YOUR OBJECTIVE >>
In the reply, include exactly the lines of the entries below from the first to the line with "Lemma inv_no_delete h", that line included.

RECORDS SUPPLIED >>
|---|
Lemma legal_other_inv h path o :
  ~ protected path -> legal h (Wrote path o) -> replay h !! path = None.
Proof. intros Hp Hl. inversion Hl; subst; try done; by destruct Hp; constructor. Qed.

(** ** The history *)

Lemma inv_written h e :
  iceberg_inv h -> e ∈ h -> exists h1 h2, h = h1 ++ e :: h2 /\ legal h1 e.
Proof. intros Hi (h1 & h2 & ->)%list_elem_of_split. exists h1, h2. split; [done|]. by eapply Hi. Qed.

Lemma inv_no_delete h p : iceberg_inv h -> Deleted p ∉ h.
Proof. intros Hi (h1 & h2 & _ & Hl)%inv_written; [|done]. by eapply legal_no_delete. Qed.

(** Objects stay. *)
Lemma inv_stays h h' p :
  iceberg_inv h' -> h `prefix_of` h' -> is_Some (replay h !! p) -> is_Some (replay h' !! p).
Proof.
  intros Hi [k ->] [o Ho%replay_elem]. eapply written_stored; [|by apply inv_no_delete].
  apply elem_of_app. by left.
Qed.

Lemma inv_written_stays h p o : iceberg_inv h -> Wrote p o ∈ h -> is_Some (replay h !! p).
Proof. intros Hi Hin. eapply written_stored; [done|by apply inv_no_delete]. Qed.

Lemma stored_mono h h' location :
  iceberg_inv h' -> h `prefix_of` h' -> stored (replay h) location -> stored (replay h') location.
Proof. intros Hi Hp (path & Hr & Hs & Hn). exists path. split_and!; [done| |done]. by eapply inv_stays. Qed.

(** Files do not change. *)
Lemma inv_file_same h h' p o :
  iceberg_inv h' -> h `prefix_of` h' -> ~ protected p -> replay h !! p = Some o ->
  replay h' !! p = Some o.
Proof.
  intros Hi [k ->] Hp Ho. induction k as [|e k IH] using rev_ind; [by rewrite app_nil_r|].
  rewrite app_assoc in *. pose proof Hi as [Hi1 Hl]%iceberg_inv_snoc. specialize (IH Hi1).
  destruct e as [path o'|path]; [|by apply legal_no_delete in Hl].
  rewrite replay_snoc. destruct (decide (path = p)) as [->|]; [|by rewrite lookup_insert_ne].
  apply legal_other_inv in Hl; [congruence|done].
Qed.

Lemma metadata_at_mono h h' location md :
  iceberg_inv h' -> h `prefix_of` h' -> stored (replay h) location ->
  metadata_at (replay h) location = Some md -> metadata_at (replay h') location = Some md.
Proof.
  intros Hi Hp (path & Hr & [o Ho] & Hn). unfold metadata_at. rewrite Hr, Ho. simpl.
  by rewrite (inv_file_same _ _ _ _ Hi Hp Hn Ho).
Qed.

Lemma derives_mono h h' l l' :
  iceberg_inv h' -> h `prefix_of` h' -> stored (replay h) l -> stored (replay h) l' ->
  derives (replay h) l l' -> derives (replay h') l l'.
Proof.
  intros Hi Hp Hl Hl' (base & request & md & Hb & Hm & Hu). exists base, request, md.
  split_and!; [by eapply metadata_at_mono..|done].
Qed.

(** Objects that are not replaced are written once. *)
Lemma inv_write_once h1 h2 p o o' :
  iceberg_inv (h1 ++ Wrote p o :: h2) -> Wrote p o' ∈ h2 -> protected p.
Proof.
  intros Hi Hin. destruct (list_elem_of_split _ _ Hin) as (k1 & k2 & ->).
  pose proof (Hi (h1 ++ Wrote p o :: k1) (Wrote p o') k2) as Hl.
  rewrite <- app_assoc in Hl. specialize (Hl eq_refl).
  assert (is_Some (replay (h1 ++ Wrote p o :: k1) !! p)) as Hs.
  { eapply (inv_written_stays _ p o); [|set_solver].
    eapply iceberg_inv_prefix; [|exact Hi]. exists (Wrote p o' :: k2).
    by rewrite <- app_assoc. }
  inversion Hl; subst; try constructor; try done. by destruct Hs; congruence.
Qed.

Lemma pointer_of_write m t path o :
  path <> pointer_path t -> pointer_of (<[path := o]> m) t = pointer_of m t.
Proof. intros. unfold pointer_of. by rewrite lookup_insert_ne. Qed.

Lemma pointer_of_written m t o : pointer_of (<[pointer_path t := o]> m) t = from_slice (so_data o).
Proof. unfold pointer_of. by rewrite lookup_insert_eq. Qed.

Lemma record_of_write m T path o :
  path <> transaction_record_path T -> record_of (<[path := o]> m) T = record_of m T.
Proof. intros. unfold record_of. by rewrite lookup_insert_ne. Qed.

Lemma record_of_written m T o :
  record_of (<[transaction_record_path T := o]> m) T = from_slice (so_data o).
Proof. unfold record_of. by rewrite lookup_insert_eq. Qed.

Lemma marker_of_write m t k path o :
  path <> idempotency_marker_path t (hash_key k) -> marker_of (<[path := o]> m) t k = marker_of m t k.
Proof. intros. unfold marker_of. by rewrite lookup_insert_ne. Qed.

Lemma inv_pointer h t o :
  iceberg_inv h -> Wrote (pointer_path t) o ∈ h ->
  exists p : IcebergTablePointer, from_slice (so_data o) = Some p.
Proof.
  intros Hi (h1 & h2 & _ & Hl)%inv_written; [|done].
  apply (legal_pointer_inv _ _ t) in Hl as (q & Hq & _); [by exists q|done].
Qed.

Lemma inv_record h T o :
  iceberg_inv h -> uuid_canonical T = true -> Wrote (transaction_record_path T) o ∈ h ->
  exists r, from_slice (so_data o) = Some r /\ tr_tx_id r = T.
Proof.
  intros Hi HT (h1 & h2 & _ & Hl)%inv_written; [|done].
  apply (legal_record_inv _ _ T) in Hl as (r & Hr & Hid & _); [by exists r|done..].
Qed.

Lemma inv_marker h t k o :
  iceberg_inv h -> Wrote (idempotency_marker_path t (hash_key k)) o ∈ h ->
  exists m, from_slice (so_data o) = Some m /\ marker_for t k m /\ marker_sound h t m.
Proof.
  intros Hi (h1 & h2 & -> & Hl)%inv_written; [|done].
  apply (legal_marker_inv _ _ t k) in Hl as (m & Hm & Hf & Hc); [|done]. exists m.
  split_and!; [done..|]. destruct Hc as [[_ Hst]|(m0 & _ & _ & Hs)]; intros Hcm; [congruence|].
  destruct (Hs Hcm) as (loc & Hloc & k1 & Hk1 & He). exists loc. split; [done|]. exists k1.
  split; [|done]. etrans; [done|]. by apply prefix_app_r.
Qed.

(** A pending update was placed by a transaction that has a record. *)
Lemma inv_holds h t o T pd :
  iceberg_inv h -> Wrote (pointer_path t) o ∈ h -> holds T o pd ->
  uuid_canonical T = true /\ stored (replay h) (pp_metadata_location pd) /\
  exists h1 h2 st, h = h1 ++ Wrote (pointer_path t) o :: h2 /\ tx_status (replay h1) T = Some st.
Proof.
  intros Hi Hin (q & Hq & Hpd & <-). pose proof Hi as Hi0.
  apply inv_written in Hin as (h1 & h2 & -> & Hl); [|done].
  apply (legal_pointer_inv _ _ t) in Hl as (q' & Hq' & Hc); [|done]. simplify_eq.
  destruct Hc as [(_ & ? & _)|(p & _ & Hs)]; [congruence|].
  assert (h1 `prefix_of` h1 ++ Wrote (pointer_path t) o :: h2) by (by apply prefix_app_r).
  destruct Hs as [? Hno|pd' st ? -> ?? ? Hst|? ? ->|??? Hp ->]; simpl in *.
  - congruence.
  - simplify_eq. split_and!; [done|by eapply stored_mono|]. eauto.
  - done.
  - unfold finalize_pending_with_source in Hpd. rewrite Hp in Hpd. done.
Qed.

(** *** Transactions settle once *)

Lemma status_snoc h e T st :
  iceberg_inv (h ++ [e]) -> uuid_canonical T = true -> tx_status (replay h) T = Some st ->
  exists st', tx_status (replay (h ++ [e])) T = Some st' /\ (st = TxPreparing \/ st' = st).
Proof.
  intros [Hi Hl]%iceberg_inv_snoc HT Hst. rewrite replay_snoc.
  destruct e as [path o|path]; [|by apply legal_no_delete in Hl].
  unfold tx_status in *. destruct (decide (path = transaction_record_path T)) as [->|Hne].
  - apply (legal_record_inv _ _ T) in Hl as (r' & Hr' & _ & Hc); [|done..].
    rewrite record_of_written, Hr'. simpl. exists (tr_status r'). split; [done|]. left.
    destruct Hc as [[Hno _]|(r & Hr & [Hf _])].
    + unfold record_of in Hst. by rewrite Hno in Hst.
    + rewrite Hr in Hst. simpl in Hst. congruence.
  - rewrite record_of_write by done. eauto.
Qed.

Lemma status_mono h h' T st :
  iceberg_inv h' -> h `prefix_of` h' -> uuid_canonical T = true -> tx_status (replay h) T = Some st ->
  exists st', tx_status (replay h') T = Some st' /\ (st = TxPreparing \/ st' = st).
Proof.
  intros Hi [k ->] HT Hst. induction k as [|e k IH] using rev_ind.
  - rewrite app_nil_r. eauto.
  - rewrite app_assoc in *. destruct IH as (st1 & Hst1 & Hc1); [by apply iceberg_inv_snoc in Hi as [? _]|].
    destruct (status_snoc _ _ _ _ Hi HT Hst1) as (st2 & Hst2 & Hc2). exists st2.
    split; [done|]. destruct Hc1, Hc2; subst; auto.
Qed.
(** C32: What is settled stays.  From any moment of a schedule to any later one: a file is
    not changed or removed; a transaction that was committed or aborted stays so; an
    idempotency marker that was finalized is not touched again, and one that says
    committed names a location the table had; and the location of every table names a
    metadata file that is there. *)
Theorem iceberg_settled ts ts' :
  fits (ts ++ ts') ->
  let m := w_objects (cf_world (after ts)) in
  let m' := w_objects (cf_world (after (ts ++ ts'))) in
  (forall path o, ~ protected path -> m !! path = Some o -> m' !! path = Some o) /\
  (forall T st, uuid_canonical T = true -> st <> TxPreparing ->
     tx_status m T = Some st -> tx_status m' T = Some st) /\
  (forall t key marker, im_status marker <> MInProgress -> marker_of m t key = Some marker ->
     marker_of m' t key = Some marker) /\
  (forall t key marker, marker_of m t key = Some marker -> im_status marker = MCommitted ->
     exists location, im_response_metadata_location marker = Some location /\
       was_effective (history ts) t location) /\
  (forall t location, effective m t = Some location -> stored tenant workspace m location).
Proof using PL ML TL DL hex_no_dot Hscope Hw.
  intros Hts m m'. pose proof (wl_history _ _ (after_le ts ts' Hts)) as Hle.
  assert (fits ts) as Hts1 by (unfold fits in *; rewrite length_app in Hts; lia).
  pose proof (after_ok _ Hts) as Hok'. pose proof (after_ok _ Hts1) as Hok. unfold m, m'.
  rewrite !(world_ok_objects tenant workspace) by done. destruct Hok as [_ Hi], Hok' as [_ Hi'].
  split_and!.
  - intros. by eapply inv_file_same.
  - intros T st HT Hne Hst. destruct (status_mono _ _ _ _ _ _ Hi' Hle HT Hst) as (st' & ? & [?|?]); congruence.
  - intros. by eapply marker_settled.
  - intros t key marker Hm Hst. apply bind_Some in Hm as (o & Ho%replay_elem & Hm).
    destruct (inv_marker _ _ _ _ _ _ Hi Ho) as (marker' & Hm' & _ & Hs). simplify_eq. by apply Hs.
  - intros. by eapply effective_stored.
Qed.
End Schedules.
End Laws.
End Catalog.
(** C7: in the snapshot returned by GET /api/metrics, [healthyCount] is at
    most [serverCount]; [serverCount] is the number of entries of the table
    [servers] of the snapshot and [healthyCount] the number of those entries
    whose stored status is exactly the string [healthy]. *)
Theorem healthyCount_le_serverCount (s : state) (now : Z) (ts : string)
    (t1 t2 : Z) :
  let current := prop "current" (body (get_metrics now ts t1 t2 s).2) in
  ∃ (entries : list (string * jsval)) (healthy count : nat),
    prop "servers" current = VObj entries
    ∧ prop "healthyCount" current = VPrim (JNum (Z.of_nat healthy))
    ∧ prop "serverCount" current = VPrim (JNum (Z.of_nat count))
    ∧ (healthy ≤ count)%nat
    ∧ count = length entries
    ∧ healthy = length (List.filter
                          (λ e, is_string "healthy" (prop "status" e.2))
                          entries)
    ∧ entries = (prod_map id (λ r, VObj (Server.fields r))
                   <$> map_to_list (servers s))
    ∧ count = size (servers s)
    ∧ healthy = size (filter (λ kv : string * Server.t,
                                Server.status kv.2 = JStr "healthy")
                             (servers s)).
Proof.
  simpl. eexists _, _, _. split_and!.
  - done.
  - change (healthyCount _) with (healthyCount s).
    by rewrite healthyCount_size.
  - change (serverCount _) with (serverCount s).
    by rewrite serverCount_size.
  - apply map_size_filter.
  - by rewrite length_fmap, length_map_to_list.
  - rewrite healthy_entries.
    apply Nat2Z.inj. rewrite <- healthyCount_size. done.
  - done.
  - done.
  - done.
Qed.

(** ** The table of server records *)

Lemma or_zero_Some (n : Z) : or_zero (Some n) = n.
Proof. simpl. by destruct (Z.eqb_spec n 0). Qed.

Lemma servers_get_ext (s s' : state) (k : string) :
  servers s = servers s' → servers_proto s = servers_proto s' →
  servers_get s k = servers_get s' k.
Proof. unfold servers_get. by intros -> ->. Qed.

Lemma servers_get_set (key : string) (r : Server.t) (s : state) :
  servers_get (servers_set key r s) key = RServer r.
Proof.
  unfold servers_set.
  destruct (String.eqb_spec key "__proto__") as [->|Hkey]; simpl.
  - case_bool_decide as Hown; unfold servers_get; simpl.
    + by rewrite Hown.
    + by rewrite lookup_insert_eq.
  - unfold servers_get. simpl. by rewrite lookup_insert_eq.
Qed.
|---|
ANSWER BOX >>
Lemma legal_other_inv h path o :
  ~ protected path -> legal h (Wrote path o) -> replay h !! path = None.
Proof. intros Hp Hl. inversion Hl; subst; try done; by destruct Hp; constructor. Qed.

(** ** The history *)

Lemma inv_written h e :
  iceberg_inv h -> e ∈ h -> exists h1 h2, h = h1 ++ e :: h2 /\ legal h1 e.
Proof. intros Hi (h1 & h2 & ->)%list_elem_of_split. exists h1, h2. split; [done|]. by eapply Hi. Qed.

Lemma inv_no_delete h p : iceberg_inv h -> Deleted p ∉ h.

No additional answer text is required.